Esqueci todas as respostas, ou quem telefonou esqueceu que sou eu do outra lado do fio… Ah! Memória é coisa esquisita, assustadora… Memória? Ou o completo desinteresse das pessoas umas pelas outras?

a castidade do medo

Saí há pouco no pátio, molhei as plantas. Depois fui tomar café debruçado no portão da rua. Ter um pôr do sol todo rosa, com uma lua crescente (em libra). Tua carta me fez muito bem. E muito mal. Compreendo tudo o que você diz, são coisas que me digo, também. Mas há uma diferença entre você saber intelectualmente da inutilidade das procuras, da insaciabilidade – vixe, que palavra! – do corpo e conseguir passar isso para seu comportamento – tornar ato o que é pensamento abstrato. Os caminhos são individuais / intransferíveis. Meu problema maior é a minha própria moral – ou a que adquiri através da educação, da sociedade, não importa. Meu problema é que tenho dentro de mim, muito claros, os conceitos de “moral” e “imoral”. E que cada “imoralidade” que cometo me deixa um saldo enorme de culpa, de amargura, de sofrimento. Não encontrei Deus ainda, como você. Ele não veio até mim – e digo isso lembrando de um provérbio zen: “Quando o discípulo está preparado o Mestre vem a ele.” Ainda não veio. Ainda não estou preparado. Mas estou mais tranquilo. E percebendo coisas: a memória da gente é safada: elimina o amargo, a peneira só deixa passar o doce. Então eu tinha esquecido que esta cidade te cobra preços altos. Ela é uma mulher ( ou um homem) belíssima (o) que se oferece, tentador, como se amasse, te envolve, te seduz – e na hora em que você não suporta mais de tesão e faria qualquer negócio, ela(e) te diz o preço. Que é muito alto. Quanto a mim a aconteceram – algumas tragédias do coração. Diálogos ridículos, tipo és um mito para mim e eu dizendo […] Caio Fernando Abreu – sábado, 2 de março de 1996

ah! as cartas! sempre trazem uma verdade de pimenta, ou açucarada do momento, um abrir e um fechar, tudo ao mesmo tempo. Houve o tempo manuscrito, apressado, e a carta escorregava numa emoção qualquer querendo uma resposta, um beijo, um aconchego. Nem era carta, mas um desejo de retorno. Uma pressa para chegar no outro que estava mesmo do outro lado, na outra cidade, no outro país… ah! Se era longe a gente cuidava um pouco mais a carta, mas aquela luz iluminava /ilumina um desejo forte nosso… as cartas em comprometem porque revelam um minuto, nunca tudo. o beijo, o abraço, o desejo está, certamente, picotado. Eu sou apaixonada por este esticado elétrico da fala /comunicação / dizer pelas cartas. as histórias se definem nas entrelinhas numa emoção q não está explícita mas tão evidente! eu guardei esta matéria da Zero Hora sobreo Caio F.

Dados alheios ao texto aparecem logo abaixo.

(* ===== verification/AlgebraLocal.v ===== *)
(** * The local rules, casts and constant folding of algebra are sound (passes/algebra.cpp) *)
From S2P Require Import Prelude Bits U128 Types Exprs Registers Func Eval VerifyExpr ValueTypes EvalProps Ceval Rewrite.
From S2P Require Import Fold FoldProps Denote AlgebraIdioms Algebra AlgebraRules.
(** The types of the operands of [e], whose opcode is the premise. *)
Ltac operand_types f e Ht :=
  let Ho := fresh "Ho" in intros Ho;
  destruct (binary_types f e Ht ltac:(by rewrite Ho) ltac:(by rewrite Ho)) as [Tx Ty];
  pose proof (proj1 (proj2 Ht)) as Hv.

Ltac ring_rule := rule; consts; match goal with Hw : 1 <= ?w <= 64 |- _ => modring w end.

Ltac bit_rule :=
  rule; consts; rewrite ?Z.sub_diag, ?Z.mul_0_r, ?Z.mod_0_l by lia;
  repeat match goal with H : (_ || _) = true |- _ => apply orb_true_iff in H as [?|?]; try done end; consts;
  repeat match goal with |- context [constImm ?w ?z] => rewrite (constImm_fits w z) by (first [assumption|apply fits_land_l; [lia|assumption]]) end;
  try done; bitblast.

Section Local.
Context (env : Env) (f : Function) (Hok : pool_ok f) (e : Expr) (Ht : exprTyped f e).

Lemma addNotOne_rule : op e = ExprOp.Add -> Rule env f e (addNotOne (operand e 0) (operand e 1)).
Proof using Type*. operand_types f e Ht. unfold addNotOne. ring_rule. Qed.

a sequencia vai ser censurada, então, não escrevi / transcrevi. censura é modernidade com direito a punição das bravas…, então, confesso, tenho/sinto medo. Mas sempre deixo um rastro…Quem se interessar tá lá ZERO HORA, sábado, 2 de março de 1996 – eu, encolho o meu eu, e… Elizabeth M.B. Mattos – março de 2024 – Torres

” Era real. E feio. Alguma coisa não estava mais lá. A alma? Pode ser.”